The Angel 2-D and 3-D program will cover an area just north of Goose Bay and west of the Knik Arm of Cook Inlet, in the Point MacKenzie area north of Anchorage.
The survey, run by SAExploration Alaska, includes a 2.64-square mile 3-D portion and a 12.7-linear mile 2-D portion. Linc hopes to have its permits in hand this March in order to finish the program by the end of May. The program is expected to last 30 days.
The Alaska Department of Natural Resources is taking comments through March 5.
SAExploration plans to conduct the survey using “new nodal technology consisting of an autonomous recording system with sensors approximately the size of a one pound coffee can.” The company will access the area using trucks and snowmachines when possible, and helicopters for areas off the existing road network in the region.
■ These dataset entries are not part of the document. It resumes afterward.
Lemma select_watch_spec a fd f :
  select_ok a -> select_fd a fd -> client_flag f ->
  exists a', select_watch_fd a fd f = Ret a' /\ select_ok a' /\
    pipefd_ a' = pipefd_ a /\ pipe_bytes a' = S (pipe_bytes a) /\
    (forall x, select_status a' x =
       if decide (x = fd) then spec_watch f (select_status a fd) else select_status a x).
Proof.
  intros [Hp1 Hp2 Hp3 Hh Hf] [Hfd Hne] Hcf.
  unfold select_watch_fd.
  destruct f; try done; rewrite !FD_SET_ret by done; simpl;
    eexists; (split; [reflexivity|]); (split; [|split; [done|split; [done|]]]);
    try (constructor; simpl; [destruct (Z.leb_spec (highfds_ a) fd); lia|set_solver|set_solver
      |destruct (Z.leb_spec (highfds_ a) fd); lia|];
      intros x Hx; assert (x = fd \/ x ∈ rfds_ a ∪ wfds_ a) as [->|Hx'] by set_solver;
      [|apply Hf in Hx']; destruct (Z.leb_spec (highfds_ a) fd); lia);
    intros x; unfold select_status, spec_watch; simpl;
    rewrite ?FD_ISSET_union; destruct (decide (x = fd)) as [->|];
    rewrite ?(proj2 (Z.eqb_neq fd _) Hne); simpl; rewrite ?orb_true_r, ?orb_false_r; done.
Qed.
The survey is expected to involve between 10 and 15 three-inch holes drilled each day to a depth of around 25 feet. The holes would each be loaded with 4.4 pounds of charge.
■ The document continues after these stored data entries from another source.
(** [None]: the object was deleted. *)
Definition decref (c : connection) : outcome (option connection) :=
  let c := set_refno c (refno_ c - 1) in
  _ ← verify (0 <=? refno_ c);
  if (refno_ c =? 0) && dead_ c
  then (_ ← connection_delete c; Ret None)
  else Ret (Some c).

(** * Sending *)

(** What [write] returns. *)
Inductive write_result := WroteBytes (n : nat) | WriteErr (eagain : bool).

(** The bytes of [htonl(sz)] in memory. *)
Definition size_word (n : Z) : list ascii := enc_uint (u32 n).

(** [writepdu]: the connection, the bytes the kernel took, and the result.  A buffer shorter
    than it is said to be would be read past its end. *)
Definition writepdu (c : connection) (r : write_result)
    : outcome (connection * list ascii * bool) :=
  let w := wpdu_ c in
  _ ← verify (0 <=? solong w);
  if solong w =? sz w then Ret (c, [], true)
  else
    match buf w with
    | None => Fault Undefined
    | Some b =>
        if (sz w <? solong w) || (Z.of_nat (length b) <? sz w)
           || ((solong w =? 0) && (Z.of_nat (length b) <? 4))
        then Fault Undefined
        else
          let b := if solong w =? 0 then blit b 0 (size_word (sz w)) else b in
          match r with
          | WriteErr true => Ret (set_wpdu c (Charbuf (Some b) (sz w) (solong w)), [], true)
          | WriteErr false => Ret (set_wpdu c (Charbuf (Some b) 0 (-1)), [], false)
          | WroteBytes k =>
              let n := Z.min (Z.of_nat k) (sz w - solong w) in
              Ret (set_wpdu c (Charbuf (Some b) (sz w) (solong w + n)),
                   take (Z.to_nat n) (drop (Z.to_nat (solong w)) b), true)
          end
    end.

(** [send] up to its first wait, and the condition of that wait. *)
Definition send_enter (c : connection) : connection := set_waiters c (waiters_ c + 1).
Definition send_blocked (c : connection) : bool :=
  negb (dead_ c) && match buf (wpdu_ c) with Some _ => true | None => false end.

(** The end of [send]; the broadcast on [send_wait_] has the blocked senders look again. *)
Definition send_finish (c : connection) : connection * bool :=
  let ret := negb (dead_ c) && (solong (wpdu_ c) =? sz (wpdu_ c)) in
  (set_wpdu c (Charbuf None 0 0), ret).

(** Where [send] is after the first wait: returned, outside the lock in [block_remove_fd]
    after a failed write, or waiting on [send_complete_]. *)
Inductive send_state := SendReturned (ret : bool) | SendFailed | SendWaiting.

(** [send] from the end of the first wait; with the lossy test the socket may be shut down
    before the write, which then fails. *)
Definition send_start (c : connection) (b : list ascii) (n : Z) (r : write_result)
    : outcome (connection * list ascii * list chan_req * send_state) :=
  let c := set_waiters c (waiters_ c - 1) in
  if dead_ c then Ret (c, [], [], SendReturned false)
  else
    let c := set_wpdu c (Charbuf (Some b) n 0) in
    '(c, out, ok) ← writepdu c r;
    if negb ok then Ret (set_dead c, out, [BlockRemoveFd], SendFailed)
    else if solong (wpdu_ c) =? sz (wpdu_ c) then
      let '(c, ret) := send_finish c in Ret (c, out, [], SendReturned ret)
    else Ret (c, out, [AddCallback CB_WRONLY], SendWaiting).

(** The condition of the wait on [send_complete_]. *)
Definition send_incomplete (c : connection) : bool :=
  negb (dead_ c) && (0 <=? solong (wpdu_ c)) && (solong (wpdu_ c) <? sz (wpdu_ c)).

(** [write_cb]; the last component says whether [send_complete_] is signalled. *)
Definition write_cb (c : connection) (r : write_result)
    : outcome (connection * list ascii * list chan_req * bool) :=
  _ ← verify (negb (dead_ c));
  if sz (wpdu_ c) =? 0 then Ret (c, [], [DelCallback CB_WRONLY], false)
  else
    '(c, out, ok) ← writepdu c r;
    if negb ok then Ret (set_dead c, out, [DelCallback CB_RDWR], true)
    else
      _ ← verify (0 <=? solong (wpdu_ c));
      if solong (wpdu_ c) <? sz (wpdu_ c) then Ret (c, out, [], false)
      else Ret (c, out, [], true).

(** * Receiving *)

(** A socket's receive side: the bytes that have arrived, and whether the other side closed
    or the connection broke. *)
Record sock := Sock { avail : list ascii; eof : bool; broken : bool }.

(** What [read] returns: an empty list is 0. *)
Inductive read_result := ReadBytes (l : list ascii) | ReadErr (eagain : bool).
Near uneconomic well Linc Energy drilled the LEA No. 1 exploration well in the general area of the proposed seismic survey in late 2010. Although the well encountered several gas-bearing coal seams, Linc ultimately decided the structure was “too tight” to produce economically.
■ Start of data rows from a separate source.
(* ===== verification/PaxosSystem.v ===== *)
(** Paxos as a distributed system: the acceptors of [Acceptor], a proposer thread per
    node running the phases of [Proposer], and the messages between them.

    A message once sent may be delivered at any time and any number of times, or
    never; a caller may give a call up at any time.  Acceptors crash and restart from
    their logs.  [exec] runs one action on a state of the system, so that a schedule
    can be evaluated; the theorems are about every schedule. *)
From Stdlib Require Import ZArith Lia Ascii String.
From stdpp Require Import base gmap list strings relations.
From S2P Require Import Prelude TextIO Protocols PaxosLog Acceptor Proposer.
Local Open Scope Z_scope.

(** * Messages *)

Inductive msg :=
| MPrepare (to : cstring) (arg : preparearg)
| MPromise (from : cstring) (arg : preparearg) (r : prepareres)
| MAccept (to : cstring) (arg : acceptarg)
| MAccepted (from : cstring) (arg : acceptarg) (r : bool)
| MDecide (to : cstring) (arg : decidearg).

#[global] Instance preparearg_eq_dec : EqDecision preparearg.
Proof. solve_decision. Defined.
#[global] Instance acceptarg_eq_dec : EqDecision acceptarg.
Proof. solve_decision. Defined.
#[global] Instance decidearg_eq_dec : EqDecision decidearg.
Proof. solve_decision. Defined.
#[global] Instance msg_eq_dec : EqDecision msg.
Proof. solve_decision. Defined.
“The conclusion from the testing is that although gas is trapped within the coal, there is not sufficient natural fracturing in the coal to allow for the recovery of commercial quantities of gas,” the company wrote in a statement in May 2011. Despite the disappointing news, Linc said the LEA No. 1 encountered a “significant” coal seam that “appears to be highly suitable” for future underground coal gasification development.
Underground coal gasification, or UCG, is a process of creating a synthesis gas from methane-rich coal deposits too deep to mine, and is Linc’s primary objective in Alaska.
Linc is also pursuing UCG opportunities over 181,414 acres of Alaska Mental Health Trust leases on the west side of Cook Inlet, on the Kenai Peninsula and in the Interior.
The company also intends to explore the Umiat oil prospect on the North Slope.